The third season, which concludes the series, picks things up where it left off. A love triangle between the eldest Defoe daughter, Hannah (Nicola Walker), her husband Nathan (Stephen Mangan), and Hannah’s colleague Christie (Barry Atsma), has come to a head.

While The Split has been hugely popular, it doesn’t get much media hype. Yet, it may be one of the best TV series in the last few years.

Family law is an inherently juicy topic. It deals with issues most of us are likely to experience at some point in our lives. While the Defoes and their colleagues navigate the highs and lows of relationships, they often do the opposite of what they advise their clients to do.

Divorce is an inseparable part of the institution of marriage. While they may be professionals at splitting assets and drawing contracts, we repeatedly see that the heart wants what it wants.

What makes The Split such a stand-out drama is its abundance of well-written female characters. Not only does it pass the Bechdel Test with flying colours, but in the world of the show, women overall take up equal space as complex and fully-fledged individuals.

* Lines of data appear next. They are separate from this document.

(* ===== verification/ChunkProof.v ===== *)
(** * The chunk refines its block view

    [shape s bl] relates the arrays of a chunk to a row of blocks; each operation
    of [Chunk] is shown to carry it from the row before to the row the abstract
    operation of [Blocks] gives. *)

From S2P Require Import Prelude SizeClass Locks Chunk Blocks.
Open Scope Z_scope.

(** ** The relation between the arrays and the blocks *)

Definition flagless (count : list Z) (j : Z) : Prop :=
  ∃ v, rd count j = Some v ∧ 0 ≤ v < ALLOCATED_FLAG.

(** Inside an allocated block [count_] is zero; inside a free block stale counts of
    merged blocks may remain, but never one with the allocated flag. *)
Definition block_ok (count : list Z) (b : block) : Prop :=
  match b_kind b with
  | KAlloc =>
    rd count (b_start b) = Some (Z.lor (b_len b) ALLOCATED_FLAG) ∧
    ∀ j, b_start b < j < b_start b + b_len b → rd count j = Some 0
  | KFree =>
    rd count (b_start b) = Some (b_len b) ∧
    ∀ j, b_start b < j < b_start b + b_len b → flagless count j
  | KBusy => ∀ j, b_start b ≤ j < b_start b + b_len b → flagless count j
  end.

Record shape (s : ChunkMem) (bl : list block) : Prop := {
  sh_total : 0 < total_pages_ (chunk s) < ALLOCATED_FLAG;
  sh_count : Z.of_nat (length (count_ (chunk s))) = total_pages_ (chunk s);
  sh_prev : Z.of_nat (length (free_prev_ (chunk s))) = total_pages_ (chunk s);
  sh_next : Z.of_nat (length (free_next_ (chunk s))) = total_pages_ (chunk s);
  sh_tiles : tiles 0 (total_pages_ (chunk s)) bl;
  sh_blocks : Forall (block_ok (count_ (chunk s))) bl;
  sh_dll : dll (free_next_ (chunk s)) (free_prev_ (chunk s)) (frees bl);
  sh_head : free_head_ (chunk s) = hd_or (frees bl);
}.

(** What the free-list operations leave alone. *)
Definition same_env (s s' : ChunkMem) : Prop :=
  base_ (chunk s') = base_ (chunk s) ∧
  reserved_size_ (chunk s') = reserved_size_ (chunk s) ∧
  total_pages_ (chunk s') = total_pages_ (chunk s) ∧
  commit_ (chunk s') = commit_ (chunk s) ∧
  rwlock_ (chunk s') = rwlock_ (chunk s) ∧
  heads s' = heads s.

#[export] Instance same_env_preorder : PreOrder same_env.
Proof. split; [by intros s|]. rewrite /same_env. intros s1 s2 s3. intuition congruence. Qed.

(** ** Flags *)

Lemma land_flag_small v : 0 ≤ v < ALLOCATED_FLAG → Z.land v ALLOCATED_FLAG = 0.
Proof.
  change ALLOCATED_FLAG with (2 ^ 31). intros Hv. apply Z.bits_inj_0. intros n.
  rewrite Z.land_spec. destruct (decide (n = 31)) as [->|Hn].
  - rewrite -(Z.mod_small v (2 ^ 31)) // Z.mod_pow2_bits_high //.
  - rewrite (Z.pow2_bits_false 31 n) //. by rewrite andb_false_r.
Qed.

Lemma land_mask v : Z.land v COUNT_MASK = v mod ALLOCATED_FLAG.
Proof. change COUNT_MASK with (Z.ones 31). by rewrite Z.land_ones. Qed.

Lemma lor_flag n : 0 ≤ n < ALLOCATED_FLAG → Z.lor n ALLOCATED_FLAG = n + ALLOCATED_FLAG.
Proof.
  intros Hn. rewrite Z.add_nocarry_lxor; [|by apply land_flag_small].
  apply Z.bits_inj'. intros i Hi. rewrite Z.lxor_spec Z.lor_spec.
  pose proof (land_flag_small n Hn) as H0. apply (f_equal (λ z, Z.testbit z i)) in H0.
  rewrite Z.land_spec Z.bits_0 in H0. by destruct (Z.testbit n i), (Z.testbit ALLOCATED_FLAG i).
Qed.

Lemma lor_flag_mask n :
  0 ≤ n < ALLOCATED_FLAG → Z.land (Z.lor n ALLOCATED_FLAG) COUNT_MASK = n.
Proof.
  intros Hn. rewrite land_mask lor_flag //. rewrite -{1}(Z.mul_1_l ALLOCATED_FLAG).
  rewrite Z.mod_add; [by apply Z.mod_small|done].
Qed.

Lemma lor_flag_flag n : Z.land (Z.lor n ALLOCATED_FLAG) ALLOCATED_FLAG = ALLOCATED_FLAG.
Proof.
  apply Z.bits_inj'. intros i Hi. rewrite Z.land_spec Z.lor_spec.
  by destruct (Z.testbit n i), (Z.testbit ALLOCATED_FLAG i).
Qed.

(** ** Runs of the array accesses *)

Lemma wp_get_arr arr i v (Q : Z → ChunkMem → Prop) s :
  rd (arr (chunk s)) i = Some v → Q v s → wp (get_arr arr i) Q s.
Proof. intros Hr HQ. rewrite /wp /get_arr /gets /mbind /M_bind /of_option Hr. done. Qed.

Lemma wp_set_arr arr upd i v (Q : unit → ChunkMem → Prop) s :
  0 ≤ i < length (arr (chunk s)) → Q tt (upd (λ l, wr l i v) s) → wp (set_arr arr upd i v) Q s.
Proof.
  intros Hi HQ. destruct (rd_in _ _ Hi) as [w Hw].
  rewrite /wp /set_arr /gets /mbind /M_bind /of_option Hw. done.
Qed.

Lemma wp_store_head page f p (Q : unit → ChunkMem → Prop) s :
  heads s !! page = Some p → Q tt (upd_heads (<[page := f p]>) s) → wp (store_head page f) Q s.
Proof. intros Hp HQ. rewrite /wp /store_head /gets /mbind /M_bind /of_option Hp. done. Qed.

(** One step of a chunk operation; array writes leave their bounds to prove. *)
Ltac chunk_step :=
  match goal with
  | |- wp (set_arr _ _ _ _) _ _ => apply wp_set_arr; [rewrite /= ?length_wr; try lia; try tauto|]
  | _ => wp_step
  end.

(** ** Consequences of the shape *)

Lemma shape_indices s bl : shape s bl →
  indices (frees bl) (length (free_next_ (chunk s))) ∧
  indices (frees bl) (length (free_prev_ (chunk s))).
Proof.
  intros H. pose proof (sh_total _ _ H). rewrite (sh_next _ _ H) (sh_prev _ _ H).
  split; (split; [rewrite /INDEX_NULL /ALLOCATED_FLAG in H0 |- *; lia|]);
    apply Forall_forall; intros x Hx; by apply (frees_range _ _ _ _ (sh_tiles _ _ H)).
Qed.

Lemma shape_block s bl1 b bl2 :
  shape s (bl1 ++ b :: bl2) →
  tiles 0 (b_start b) bl1 ∧ 0 < b_len b ∧ 0 ≤ b_start b ∧
  b_start b + b_len b ≤ total_pages_ (chunk s) ∧
  tiles (b_start b + b_len b) (total_pages_ (chunk s)) bl2 ∧
  Forall (block_ok (count_ (chunk s))) bl1 ∧ block_ok (count_ (chunk s)) b ∧
  Forall (block_ok (count_ (chunk s))) bl2.
Proof.
  intros H. pose proof (sh_tiles _ _ H) as (H1 & Hl & H2)%tiles_mid.
  pose proof (sh_blocks _ _ H) as (? & [? ?]%Forall_cons)%Forall_app.
  pose proof (tiles_le _ _ _ H1). pose proof (tiles_le _ _ _ H2).
  repeat split; try done; lia.
Qed.

Lemma shape_mid_nodup s bl1 b bl2 :
  shape s (bl1 ++ b :: bl2) → NoDup (frees bl1 ++ b_start b :: frees bl2).
Proof.
  intros H. destruct (shape_block _ _ _ _ H) as (H1 & Hl & _ & _ & H2 & _).
  pose proof (frees_nodup 0 (total_pages_ (chunk s))
    (bl1 ++ Blk (b_start b) (b_len b) KFree :: bl2)) as Hnd.
  rewrite frees_app /= in Hnd. apply Hnd. by apply tiles_mid.
Qed.

Lemma shape_mid_indices s bl1 b bl2 :
  shape s (bl1 ++ b :: bl2) →
  indices (frees bl1 ++ b_start b :: frees bl2) (length (free_next_ (chunk s))) ∧
  indices (frees bl1 ++ b_start b :: frees bl2) (length (free_prev_ (chunk s))).
Proof.
  intros H. destruct (shape_indices _ _ H) as [[Hn Hf1] [Hp Hf2]].
  destruct (shape_block _ _ _ _ H) as (_ & Hl & H0 & Hle & _).
  pose proof (sh_next _ _ H). pose proof (sh_prev _ _ H).
  rewrite frees_app frees_cons !Forall_app in Hf1 Hf2.
  split; (split; [done|]); apply Forall_app; (split; [tauto|]); constructor; [lia|tauto|lia|tauto].
Qed.

Lemma block_ok_free_busy s bl1 x n bl2 :
  shape s (bl1 ++ Blk x n KFree :: bl2) → block_ok (count_ (chunk s)) (Blk x n KBusy).
Proof.
  intros H. destruct (shape_block _ _ _ _ H) as (_ & ? & ? & ? & _ & _ & [Hx Hi] & _).
  pose proof (sh_total _ _ H). simpl in *. intros j Hj. simpl in Hj.
  destruct (decide (j = x)) as [->|]; [exists n; split; [done|lia]|]. apply Hi. lia.
Qed.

Not to mention how rare it still is to see women in their 40s, 50s, and 60s navigating love and relationships on our screens. While the choice is undoubtedly intentional, it’s not rubbed in the viewer’s face.

The trilogy's final part repeats The Split's familiar recipe for success. It’s powerful, emotional, and gripping without the need to reach for shock value. At its core, it’s a show about family but executed so well; that it becomes something more.

Even when members of the Defoe family are falling to pieces on their own, the gravitational pull of the tight-knit family holds them together. Watching it is like drinking a warm cup of tea under a blanket on a rainy day.

However, just like any masterpiece, The Split has its imperfections too. The plot line about Ruth starting a marriage and divorce podcast is entirely unnecessary and perhaps the most unrealistic facet of the season. Not everybody needs to have a podcast in 2022, including fictional characters (looking at you, Carrie Bradshaw in And Just Like That).

Undoubtedly, Ruth has what it takes to be the Esther Perel of divorce. Still, being the powerhouse she is, surely she would have scouted more interesting guests than her obscure daughters and sons-in-law and a better recording location than the dinner table.

The podcast facilitates conversations that bring additional context to the plot while turning Ruth into a narrator. Admittedly, her soft voice is giving Lady Whistledown, and her monologues help paint the story's broad strokes. Still, a podcast inside a TV show is starting to feel like a gimmicky storytelling shortcut.

The incredibly charismatic Nicola Walker gives another magnetic performance as Hannah. She makes Hannah so lifelike one can’t help but back her up, even when she makes mistakes. Fiona Button as the youngest Defoe daughter, Rose, and Stephen Mangan as Nathan both deliver fantastic and nuanced performances as their characters handle the curveballs they are thrown this season.

There is a solid cultural narrative of marriage as the end goal, the happily-ever-after, especially for women. The Split holds a mirror up this narrative by exploring everything that comes after the wedding, both good and bad. Truthfully, no end goal in life leads to an uncomplicated happily-ever-after because life always keeps going, and that’s the place The Split operates.

Another overarching theme of the season is knowing when it’s the right time to call it quits. As Ruth asks on her annoying but also sometimes very wise podcast:

“Why do we place so much weight on the idea that things must last? Surely what constitutes a successful relationship is knowing when it’s over, being brave enough to call time.”

Divorce doesn’t equal failure; some marriages just run their course. It’s also not a failure to not renew a good show for countless seasons (take note, showrunners everywhere); quite the opposite.

Unlike other TV series that have suffered from overstaying their welcome, The Split wraps up at its height, which might be the right thing for its legacy. While it’s hard to say goodbye to the Defoe family, the showrunners are making a point of following their own advice.

However, show creator Abi Morgan has not ruled out the chance of a spinoff, so this might not be the final goodbye. If we get a spin-off, one can only hope it follows the original show’s example of telling a story with intention.

The final season of The Split is currently broadcast on ABC TV and streaming on ABC iView.